The Domus Conversorum ('House of the Converts'), later Chapel of the Master of the Rolls, was a building and institution in London for Jews who had converted to Christianity.  It provided a communal home and low wages. It was needed because, until 1280, all Jews who converted to Christianity forfeited their possessions to the Crown.
It was established in 1232 by Henry III. With the expulsion of the Jews by Edward I in 1290, it became the only official way for Jews to remain in the country. At that stage there were about eighty residents. By 1356, the last one of these died.
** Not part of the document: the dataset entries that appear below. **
(** * Verification of [validate_skill.py]

    A shallow embedding of [skills/skill-creator/scripts/validate_skill.py]
    and the properties of its rule engine: frontmatter extraction, the
    lenient key/value parser, the [name] and [description] validators, the
    body line counter and the orchestrator [validate_skill].

    Modelling conventions.
    - A Python [str] is a [string]; its characters are read as the code
      points U+0000..U+00FF, and the character tables below ([isspace],
      [char_lower], [is_word]) are those of Python 3 on that range.
    - A [dict] is a [gmap string string].
    - An uncaught Python exception is [None] in the option monad.
    - [pathlib.Path] is an external object: a record of what the calls made
      on it return. *)

From Stdlib Require Import Ascii String NArith List Bool Arith Lia.
From Stdlib Require Import DecimalString DecimalNat.
From stdpp Require Import base option list strings gmap.

Local Open Scope string_scope.
Local Open Scope list_scope.

(* Let [simpl] compute concatenations with a literal on the left. *)
#[local] Arguments String.append !s1 s2 / : simpl nomatch.

(** ** Python's [str] primitives *)

Module Py.

Definition code (c : ascii) : N := N_of_ascii c.

Definition in_range (lo hi : N) (c : ascii) : bool :=
  (lo <=? code c)%N && (code c <=? hi)%N.

(** [str.isspace] on one character: TAB..CR, FS..US, SPACE, NEL, NBSP. *)
Definition isspace (c : ascii) : bool :=
  in_range 9 13 c || in_range 28 32 c || (code c =? 133)%N || (code c =? 160)%N.

(** [str.lower] on one character: A-Z, and the Latin-1 capitals
    U+00C0..U+00DE except the multiplication sign U+00D7. *)
Definition char_lower (c : ascii) : ascii :=
  if in_range 65 90 c || in_range 192 214 c || in_range 216 222 c
  then ascii_of_N (code c + 32)
  else c.

(** A word character of [re] ([\w] on [str]): alphanumeric or underscore. *)
Definition is_word (c : ascii) : bool :=
  in_range 48 57 c || in_range 65 90 c || (code c =? 95)%N || in_range 97 122 c
  || (code c =? 170)%N || in_range 178 179 c || (code c =? 181)%N
  || in_range 185 186 c || in_range 188 190 c
  || in_range 192 214 c || in_range 216 246 c || in_range 248 255 c.

(** [s.lower()] *)
Fixpoint lower (s : string) : string :=
  match s with
  | EmptyString => EmptyString
  | String c s' => String (char_lower c) (lower s')
  end.

(** [s.lstrip()], [s.rstrip()], [s.strip()] *)
Fixpoint lstrip (s : string) : string :=
  match s with
  | EmptyString => EmptyString
  | String c s' => if isspace c then lstrip s' else s
  end.

Fixpoint rstrip (s : string) : string :=
  match s with
  | EmptyString => EmptyString
  | String c s' =>
      match rstrip s' with
      | EmptyString => if isspace c then EmptyString else String c EmptyString
      | r => String c r
      end
  end.

Definition strip (s : string) : string := rstrip (lstrip s).

(** Truth value of a [str]: non-empty. *)
Definition truthy (s : string) : bool :=
  match s with EmptyString => false | String _ _ => true end.

(** [sub in s] *)
Fixpoint str_in (sub s : string) : bool :=
  String.prefix sub s
  || match s with
     | EmptyString => false
     | String _ s' => str_in sub s'
     end.

(** [s.split(sep)] for a one-character separator: never the empty list. *)
Fixpoint split (sep : ascii) (s : string) : list string :=
  match s with
  | EmptyString => [EmptyString]
  | String c s' =>
      if Ascii.eqb c sep then EmptyString :: split sep s'
      else match split sep s' with
           | [] => [String c EmptyString]
           | h :: t => String c h :: t
           end
  end.

(** [s.split(sep, 1)]: at most one cut, at the first separator. *)
Fixpoint split1 (sep : ascii) (s : string) : list string :=
  match s with
  | EmptyString => [EmptyString]
  | String c s' =>
      if Ascii.eqb c sep then [EmptyString; s']
      else match split1 sep s' with
           | h :: t => String c h :: t
           | [] => [String c EmptyString]
           end
  end.

(** [sep.join(parts)] *)
Fixpoint join (sep : string) (parts : list string) : string :=
  match parts with
  | [] => EmptyString
  | [p] => p
  | p :: rest => p +:+ sep +:+ join sep rest
  end.

(** [str(n)] for a non-negative [int]. *)
Definition str_of_nat (n : nat) : string :=
  NilZero.string_of_uint (Nat.to_uint n).

(** [a, b = l]: unpacking into two targets raises [ValueError] unless the
    list has exactly two items. *)
Definition unpack2 (l : list string) : option (string * string) :=
  match l with
  | [a; b] => Some (a, b)
  | _ => None
  end.

End Py.

(** ** The fragment of [re] the script uses *)

Module Re.

Inductive charset : Type :=
| Lit (c : ascii)                      (* a literal character *)
| NotLit (c : ascii)                   (* [^c] *)
| Ranges (rs : list (ascii * ascii)).  (* [a-b...] *)

Inductive node : Type :=
| One (cs : charset)
| Plus (cs : charset)  (* cs+ *)
| Bol                  (* ^ *)
| Eol                  (* $ *)
| WordB.               (* \b *)

Definition regex : Type := list node.

(** Does one character belong to a set? [ic] is [re.IGNORECASE]; the script
    sets it only on patterns made of literals and [\b], where a literal
    matches the characters with the same lowercase. *)
Definition in_charset (ic : bool) (cs : charset) (c : ascii) : bool :=
  match cs with
  | Lit l =>
      if ic then Ascii.eqb (Py.char_lower c) (Py.char_lower l) else Ascii.eqb c l
  | NotLit l => negb (Ascii.eqb c l)
  | Ranges rs =>
      existsb (fun r => Py.in_range (Py.code (fst r)) (Py.code (snd r)) c) rs
  end.

Definition word_opt (o : option ascii) : bool :=
  match o with Some c => Py.is_word c | None => false end.

Definition head (s : string) : option ascii :=
  match s with EmptyString => None | String c _ => Some c end.

(** [$] without [re.MULTILINE]: at the end, or before a final newline. *)
Definition at_eol (s : string) : bool :=
  match s with
  | EmptyString => true
  | String c EmptyString => Ascii.eqb c "010"%char
  | _ => false
  end.

(** [match_here ic r prev s]: [r] matches a prefix of [s], where [prev] is the
    character just before [s] in the subject ([None] at its start). *)
Fixpoint match_here (ic : bool) (r : regex) (prev : option ascii) (s : string)
  : bool :=
  match r with
  | [] => true
  | One cs :: r' =>
      match s with
      | EmptyString => false
      | String c s' => in_charset ic cs c && match_here ic r' (Some c) s'
      end
  | Plus cs :: r' =>
      (fix more (s : string) : bool :=
         match s with
         | EmptyString => false
         | String c s' =>
             in_charset ic cs c && (match_here ic r' (Some c) s' || more s')
         end) s
  | Bol :: r' =>
      match prev with
      | None => match_here ic r' prev s
      | Some _ => false
      end
  | Eol :: r' => at_eol s && match_here ic r' prev s
  | WordB :: r' =>
      xorb (word_opt prev) (word_opt (head s)) && match_here ic r' prev s
  end.

Fixpoint search_from (ic : bool) (r : regex) (prev : option ascii) (s : string)
  : bool :=
  match_here ic r prev s
  || match s with
     | EmptyString => false
     | String c s' => search_from ic r (Some c) s'
     end.

(** Truth value of [pattern.match(s)] and of [re.search(pattern, s, flags)]. *)
Definition re_match (r : regex) (s : string) : bool :=
  match_here false r None s.

Definition re_search (ic : bool) (r : regex) (s : string) : bool :=
  search_from ic r None s.

(** A literal word as a pattern. *)
Fixpoint lit (w : string) : regex :=
  match w with
  | EmptyString => []
  | String c w' => One (Lit c) :: lit w'
  end.

End Re.

(** ** The script *)

Import Py Re.

(** Validation rules *)
Definition MAX_NAME_LENGTH : nat := 64.
Definition MAX_DESCRIPTION_LENGTH : nat := 1024.
Definition RESERVED_WORDS : list string := ["anthropic"; "claude"].
(** [^[a-z0-9\-]+$] *)
Definition NAME_PATTERN : regex :=
  [Bol;
   Plus (Ranges [("a", "z"); ("0", "9"); ("-", "-")]%char);
   Eol].
(** [<[^>]+>] *)
Definition XML_TAG_PATTERN : regex :=
  [One (Lit "<"); Plus (NotLit ">"); One (Lit ">")].

Definition newline : ascii := "010"%char.

(** *** [extract_frontmatter] *)

Definition MISSING_FRONTMATTER : string :=
  "Missing YAML frontmatter (must start with '---')".
Definition UNCLOSED_FRONTMATTER : string :=
  "YAML frontmatter not properly closed (missing closing '---')".

(** The loop over [enumerate(lines[1:], 1)]: returns [frontmatter_lines] and
    [end_index] as they are when the loop ends. *)
Fixpoint scan_frontmatter (rest : list string) (i : nat)
    (frontmatter_lines : list string) : list string * option nat :=
  match rest with
  | [] => (frontmatter_lines, None)
  | line :: rest' =>
      if String.eqb (strip line) "---" then (frontmatter_lines, Some i)
      else scan_frontmatter rest' (S i) (frontmatter_lines ++ [line])
  end.

(** Returns the pair [(frontmatter, error)], each a [str] or [None]. *)
Definition extract_frontmatter (content : string)
  : option string * option string :=
  let lines := split newline content in
  match lines with
  | [] => (None, Some MISSING_FRONTMATTER)
  | first :: rest =>
      if negb (String.eqb (strip first) "---")
      then (None, Some MISSING_FRONTMATTER)
      else
        match scan_frontmatter rest 1 [] with
        | (_, None) => (None, Some UNCLOSED_FRONTMATTER)
        | (frontmatter_lines, Some _) =>
            (Some (join (String newline "") frontmatter_lines), None)
        end
  end.

(** *** [parse_frontmatter] *)

(** The loop body and the loop over the header lines, threading [data]. *)
Definition parse_line (line : string) (data : gmap string string)
  : option (gmap string string) :=
  if str_in ":" line then
    '(key, value) ← unpack2 (split1 ":" line);
    Some (<[strip key := strip value]> data)
  else Some data.

Fixpoint parse_lines (lines : list string) (data : gmap string string)
  : option (gmap string string) :=
  match lines with
  | [] => Some data
  | line :: rest => data' ← parse_line line data; parse_lines rest data'
  end.

Definition parse_frontmatter (frontmatter : string)
  : option (gmap string string) :=
  parse_lines (split newline frontmatter) ∅.

(** *** [validate_name] *)

Definition NAME_REQUIRED : string :=
  "name field is required and cannot be empty".
Definition name_too_long (found : nat) : string :=
  "name exceeds maximum length of " +:+ str_of_nat MAX_NAME_LENGTH
  +:+ " characters (found " +:+ str_of_nat found +:+ ")".
Definition NAME_CHARSET : string :=
  "name must contain only lowercase letters, numbers, and hyphens".
Definition NAME_XML : string := "name cannot contain XML tags".
Definition name_reserved (word : string) : string :=
  "name cannot contain reserved word '" +:+ word +:+ "'".

(** The loop over [RESERVED_WORDS], appending to [errors]. *)
Fixpoint check_reserved (words : list string) (name : string)
    (errors : list string) : list string :=
  match words with
  | [] => errors
  | word :: rest =>
      check_reserved rest name
        (if str_in word (lower name) then errors ++ [name_reserved word]
         else errors)
  end.

Definition validate_name (name : string) : list string :=
  let errors := [] in
  if negb (truthy name) then errors ++ [NAME_REQUIRED]
  else
    let errors :=
      if (MAX_NAME_LENGTH <? String.length name)%nat
      then errors ++ [name_too_long (String.length name)] else errors in
    let errors :=
      if negb (re_match NAME_PATTERN name)
      then errors ++ [NAME_CHARSET] else errors in
    let errors :=
      if re_search false XML_TAG_PATTERN name
      then errors ++ [NAME_XML] else errors in
    check_reserved RESERVED_WORDS name errors.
Between 1331 and 1608, 48 converts were admitted.  The warden was the Master of the Rolls.

The building was in Chancery Lane.  No records exist after 1609, but, in 1891, the post of chaplain was abolished by Act of Parliament and the location, by then known as the  Rolls Chapel which had been used to store legal archives, became the Public Record Office. The site is today home to the Maughan Library of King's College London.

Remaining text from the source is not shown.